At least one school system in Tennessee is taking steps to move beyond TNReady. According to a story in the Wilson Post, Wilson County Schools is seeking legislative action that would allow them to choose and administer their own annual tests in place of the state-mandated TNReady.
Wilson County Director of Schools Dr. Donna Wright told county commissioners Monday the local school system is pursuing a private act from the state Legislature that would allow it to use an assessment other than the one currently mandated.
In her monthly report to the commission, Wright expressed her dissatisfaction with the TNReady test, saying that, “We are four years in without any or little actionable data that teachers can use.”
Wright added that while district leaders support accountability, the lack of timely, reliable data from the state tests is problematic:
“We are absolutely advocates of accountability because that’s how we know what to improve and where to improve,” Wright said adamantly. “But the fallacy in all this is that we haven’t had an effective system in four years, but we still keep using information that is not only in error, but late in coming.”
The action in Wilson County follows a resolution passed in Johnson City calling for a significant reduction in state-mandated testing.

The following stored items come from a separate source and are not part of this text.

(* ===== verification/Book.v ===== *)
(** * The authoritative order book ([src/src/book.rs])

    One writer, one level map in canonical coordinates; snapshots, source deltas and loss
    reports change it. The file models every operation of [OrderBook] and [PublishedBook];
    a fallible method is a [prog], so that what a refused call leaves behind is a theorem
    and not a convention. *)

From S2P Require Import Prelude OrdMap Numeric Identity Descriptor Continuity Observation.

(** ** Data *)

Definition DERIVED_FAMILY : bytes := lit "derived.snapshot-diff".

(** [BTreeMap<(Side, Price), Quantity>]. *)
Abbreviation PhysicalLevels := (list ((Side * Price) * Quantity)).

Inductive BookError : Set :=
| MarketMismatch
| UnsupportedCandidateOperation
| DuplicateLevelCoordinate
| EmptyDelta
| NoEstablishedBase
| ContinuityLost
| CapacityOutOfRange
| CounterOverflow
| ContinuityError (error : ReplicaError)
| ProvenanceError (error : DescriptorError)
| MutationError (error : ObservationError)
| NonComplementablePrice (error : DecimalError)
| ComplementError (error : DecimalError).

Record MutationRecord : Set := { cursor : MutationCursor; mutation : BookMutation }.

Record SyncDivergenceReport : Set := { deltas_invalidated : Z }.

Record BookCommit : Set := {
  commit_revision : Z;
  commit_epoch : Z;
  recovery_base : bool;
  divergence : option SyncDivergenceReport;
  mutations : list MutationRecord
}.

Record OrderBook : Set := {
  book_market : MarketRef;
  book_levels : PhysicalLevels;
  authority : AuthorityState;
  continuity : MutationContinuity;
  revision : Z;
  book_provenance : option Provenance;
  delta_rail : bool;
  deltas_since_snapshot : Z;
  sync_divergences : Z
}.

(** ** Complementary prices *)

(** [DecimalGrammar::new(u16::MAX, 39, false, false)]; [normalized_grammar_valid] is its
    [expect]. *)
Definition normalized_grammar : DecimalGrammar := widest_grammar false false.

Lemma normalized_grammar_valid : grammar_new U16_MAX 39 false false = Ok normalized_grammar.
Proof. reflexivity. Qed.

(** [unit_literal_parses] is the [expect] on the literal. *)
Definition complement_price (price : Price) : result Price DecimalError :=
  let grammar := normalized_grammar in
  unit <-? decimal_parse (lit "1") grammar ;;
  value <-? decimal_complement price.(price_value) unit grammar ;;
  price_parse (canonical value) grammar.

Lemma unit_literal_parses : decimal_parse (lit "1") normalized_grammar = Ok unit_price.
Proof. reflexivity. Qed.

(** ** Rebased provenance *)

Inductive Rebase : Set := LatestState | SourceReportedDiff | DerivedDiff.

Definition rebase_provenance (source : Provenance) (revision epoch : Z) (kind : Rebase) :
    result Provenance DescriptorError :=
  let '(family, timestamp, evidence, repr, org) :=
    match kind with
    | LatestState | SourceReportedDiff =>
        (source.(native_family), source.(source_timestamp),
         source.(source_evidence).(evidence_values), source.(representation), source.(origin))
    | DerivedDiff => (DERIVED_FAMILY, None, [], Normalized, LocallyDerived SnapshotDiff)
    end in
  capacity <-? evidence_capacity_new (len evidence) ;;
  bounded <-? bounded_evidence_new evidence capacity ;;
  provenance_new
    {| in_market := source.(market); in_outcome := source.(outcome);
       in_native_family := family; in_source_timestamp := timestamp;
       in_source_evidence := bounded;
       in_daemon_generation := source.(daemon_generation);
       in_connection := source.(connection);
       in_subscription_generation := source.(subscription_generation);
       in_receive_position := source.(receive_position);
       in_commit_position := source.(commit_position);
       in_local_receive_time := source.(local_receive_time);
       in_local_commit_time := source.(local_commit_time);
       in_replica := source.(replica); in_representation := repr; in_origin := org;
       in_local_revision := revision; in_continuity_epoch := epoch |}.

(** ** Level maps *)

Definition level_at (c : Side * Price) (q : Quantity) : Level :=
  {| side := c.1; price := c.2; quantity := q |}.

Definition is_resting (q : Quantity) : bool :=
  negb (q.(quantity_value).(coefficient) =? 0).

Definition resting (ls : PhysicalLevels) : PhysicalLevels :=
  List.filter (fun e => is_resting e.2) ls.

Definition economically_equal (left right : PhysicalLevels) : bool :=
  bool_decide (resting left = resting right).

(** The numbering of the [n]th mutation after [first_position]. *)
Definition next_cursor_position (first_position : Z) (ms : list MutationRecord) :
    result Z BookError :=
  count <-? ok_or (checked 0 U64_MAX (len ms)) CounterOverflow ;;
  ok_or (checked_add_u64 first_position count) CounterOverflow.

(** The loop of [derive_mutations], over the coordinates of both maps. *)
Fixpoint derive_loop (previous next : PhysicalLevels) (source : Provenance)
    (revision epoch first_position : Z) (ms : list MutationRecord)
    (coordinates : list (Side * Price)) : result (list MutationRecord) BookError :=
  match coordinates with
  | [] => Ok ms
  | c :: rest =>
      let before := map_get coordinate_cmp c previous in
      let after := map_get coordinate_cmp c next in
      if bool_decide (before = after)
      then derive_loop previous next source revision epoch first_position ms rest
      else
        position <-? next_cursor_position first_position ms ;;
        provenance <-? map_err ProvenanceError
                         (rebase_provenance source revision epoch DerivedDiff) ;;
        mutation <-? map_err MutationError
                       (snapshot_diff provenance (level_at c <$> before) (level_at c <$> after)) ;;
        derive_loop previous next source revision epoch first_position
          (ms ++ [{| cursor := {| cursor_epoch := epoch; cursor_position := position |};
                     mutation := mutation |}]) rest
  end.

Definition derive_mutations (previous next : PhysicalLevels) (source : Provenance)
    (revision epoch first_position : Z) : result (list MutationRecord) BookError :=
  derive_loop previous next source revision epoch first_position []
    (dedup (sort_by coordinate_cmp (previous.*1 ++ next.*1))).

(** ** Operations *)

Definition book_new (market : MarketRef) : OrderBook :=
  {| book_market := market; book_levels := []; authority := Synchronizing;
     continuity := Intact 0 0; revision := 0; book_provenance := None;
     delta_rail := false; deltas_since_snapshot := 0; sync_divergences := 0 |}.

Definition book_op (A : Type) : Type := prog OrderBook BookError A.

The movement to reduce or replace TNReady follows yet another year of testing problems and a litany of excuses offered by the Department of Education and the state’s testing vendor.
Wright is correct that mishaps in testing and the late return of results call the usefulness of the data into question. However, even in the best of circumstances, it would be difficult to arrive at valid, actionable data based on the early years of a new test.
It will be interesting to see if other school systems follow the lead of Johnson City and Wilson County. Perhaps we’re finally seeing district leaders stand up and say “enough!”